Input material below:

Lemma crime_mask (df : DataFrame) (c : string) :
  getitem_mask df (series_eq (column Primary_Type df) c)
  = filter (λ r, Primary_Type r = Some c) df.
Proof.
  unfold series_eq, column. rewrite <- list_fmap_compose.
  rewrite getitem_mask_fmap. apply list_filter_iff. intros r. cbn.
  by rewrite bool_decide_eq_true.
Qed.

(** [filtered_df] as two nested filters. *)
Lemma filtered_df_filter (df : DataFrame) (yr : Z * Z) (c : string) :
  filtered_df df yr c =
    if decide (c = All) then filter (in_year_range yr) df
    else filter (λ r, Primary_Type r = Some c) (filter (in_year_range yr) df).
Proof.
  unfold filtered_df. rewrite year_mask, crime_mask.
  destruct (decide (c = All)) as [->|Hne].
  - by rewrite bool_decide_false by (intros H; by apply H).
  - by rewrite bool_decide_true.
Qed.

Lemma elem_of_filtered_df (df : DataFrame) (yr : Z * Z) (c : string) (r : Row) :
  r ∈ filtered_df df yr c ↔ r ∈ df ∧ in_year_range yr r ∧ crime_matches c r.
Proof.
  rewrite filtered_df_filter. unfold crime_matches.
  destruct (decide (c = All)) as [->|Hne].
  - rewrite list_elem_of_filter. tauto.
  - rewrite !list_elem_of_filter. intuition congruence.
Qed.

(** ** The year bounds of the slider *)

Lemma foldr_min_le (y : Z) (s : list Z) :
  foldr Z.min y s ≤ y ∧ Forall (λ x, foldr Z.min y s ≤ x) s.
Proof.
  induction s as [|x s [IHy IHs]]; cbn; [split; [lia|constructor]|].
  split; [lia|]. constructor; [lia|].
  eapply Forall_impl; [exact IHs|]. cbn. lia.
Qed.

Lemma foldr_max_ge (y : Z) (s : list Z) :
  y ≤ foldr Z.max y s ∧ Forall (λ x, x ≤ foldr Z.max y s) s.
Proof.
  induction s as [|x s [IHy IHs]]; cbn; [split; [lia|constructor]|].
  split; [lia|]. constructor; [lia|].
  eapply Forall_impl; [exact IHs|]. cbn. lia.
Qed.

Lemma series_min_le (s : list Z) (mn : Z) :
  series_min s = Some mn → Forall (λ x, mn ≤ x) s.
Proof.
  destruct s as [|y s]; cbn; [done|]. intros [= <-].
  destruct (foldr_min_le y s). by constructor.
Qed.

Lemma series_max_ge (s : list Z) (mx : Z) :
  series_max s = Some mx → Forall (λ x, x ≤ mx) s.
Proof.
  destruct s as [|y s]; cbn; [done|]. intros [= <-].
  destruct (foldr_max_ge y s). by constructor.
Qed.

Lemma filter_all {A : Type} (P : A → Prop) `{!∀ x, Decision (P x)}
    (l : list A) :
  Forall P l → filter P l = l.
Proof.
  induction 1 as [|x l Hx _ IH]; [done|].
  by rewrite filter_cons_True, IH.
Qed.

(** ** Counting per year *)

Lemma groupby_size_count (s : list Z) (y : Z) :
  default 0%nat (groupby_size s !! y) = rows_of_year y s.
Proof.
  unfold rows_of_year.
  induction s as [|x s IH]; cbn [groupby_size foldr]; [done|].
  fold (groupby_size s). rewrite filter_cons.
  destruct (decide (x = y)) as [->|Hne].
  - rewrite lookup_insert_eq. cbn. by rewrite IH.
  - by rewrite lookup_insert_ne.
Qed.

Lemma groupby_size_present (s : list Z) (y : Z) :
  is_Some (groupby_size s !! y) ↔ y ∈ s.
Proof.
  induction s as [|x s IH]; cbn [groupby_size foldr].
  - rewrite lookup_empty, elem_of_nil. split; [by intros []|done].
  - fold (groupby_size s). rewrite elem_of_cons.
    destruct (decide (x = y)) as [->|Hne].
    + rewrite lookup_insert_eq. split; eauto.
    + rewrite lookup_insert_ne by done. rewrite IH.
      split; [tauto|]. intros [?|?]; [congruence|done].
Qed.

Lemma groupby_size_lookup (s : list Z) (y : Z) (n : nat) :
  groupby_size s !! y = Some n → n = rows_of_year y s ∧ y ∈ s.
Proof.
  intros H. split.
  - by rewrite <- groupby_size_count, H.
  - apply groupby_size_present. eauto.
Qed.

Lemma groupby_size_total (s : list Z) :
  sum_list (map_to_list (groupby_size s)).*2 = length s.
Proof.
  induction s as [|x s IH]; cbn [groupby_size foldr length].
  - by rewrite map_to_list_empty.
  - fold (groupby_size s). set (m := groupby_size s) in *.
    rewrite <- insert_delete_eq.
    rewrite map_to_list_insert by apply lookup_delete_eq.
    cbn. f_equal. rewrite <- IH.
    destruct (m !! x) as [c|] eqn:E; cbn.
    + rewrite <- (map_to_list_delete m x c E). done.
    + by rewrite delete_id.
Qed.

#[local] Instance year_le_trans : Transitive year_le.
Proof. intros a b c. unfold year_le. lia. Qed.

#[local] Instance year_le_total : Total year_le.
Proof. intros a b. unfold year_le. lia. Qed.

Lemma yearly_counts_perm (t : DataFrame) :
  yearly_counts t ≡ₚ map_to_list (groupby_size (column Year t)).
Proof. apply merge_sort_Permutation. Qed.

Lemma elem_of_yearly_counts (t : DataFrame) (y : Z) (n : nat) :
  (y, n) ∈ yearly_counts t ↔ groupby_size (column Year t) !! y = Some n.
Proof. rewrite yearly_counts_perm. apply elem_of_map_to_list. Qed.

Lemma strictly_sorted_keys (l : list (Z * nat)) :
  StronglySorted year_le l → NoDup l.*1 → StronglySorted Z.lt l.*1.
Proof.
  induction 1 as [|a l Hl IH Ha]; cbn; [constructor|].
  rewrite NoDup_cons. intros [Hnotin Hnd]. constructor; [by apply IH|].
  rewrite Forall_fmap. rewrite Forall_forall in Ha |- *.
  intros b Hb. cbn. specialize (Ha b Hb). unfold year_le in Ha.
  assert (a.1 ≠ b.1); [|lia].
  intros Heq. apply Hnotin. rewrite Heq. apply list_elem_of_fmap. eauto.
Qed.

Lemma rows_of_year_column (t : DataFrame) (y : Z) :
  rows_of_year y (column Year t) = length (filter (λ r, Year r = y) t).
Proof.
  unfold rows_of_year, column.
  induction t as [|r t IH]; [done|].
  cbn [fmap list_fmap]. rewrite filter_cons, (filter_cons (λ r0, Year r0 = y)).
  destruct (decide (Year r = y)); cbn [length]; [f_equal|]; exact IH.
Qed.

End of Input material.

Only the lines above from the one with "Lemma foldr_max_ge (y" up to and including the one with "(l : list A)" should be repeated, exactly as written.

Lemma foldr_max_ge (y : Z) (s : list Z) :
  y ≤ foldr Z.max y s ∧ Forall (λ x, x ≤ foldr Z.max y s) s.
Proof.
  induction s as [|x s [IHy IHs]]; cbn; [split; [lia|constructor]|].
  split; [lia|]. constructor; [lia|].
  eapply Forall_impl; [exact IHs|]. cbn. lia.
Qed.

Lemma series_min_le (s : list Z) (mn : Z) :
  series_min s = Some mn → Forall (λ x, mn ≤ x) s.
Proof.
  destruct s as [|y s]; cbn; [done|]. intros [= <-].
  destruct (foldr_min_le y s). by constructor.
Qed.

Lemma series_max_ge (s : list Z) (mx : Z) :
  series_max s = Some mx → Forall (λ x, x ≤ mx) s.
Proof.
  destruct s as [|y s]; cbn; [done|]. intros [= <-].
  destruct (foldr_max_ge y s). by constructor.
Qed.

Lemma filter_all {A : Type} (P : A → Prop) `{!∀ x, Decision (P x)}
    (l : list A) :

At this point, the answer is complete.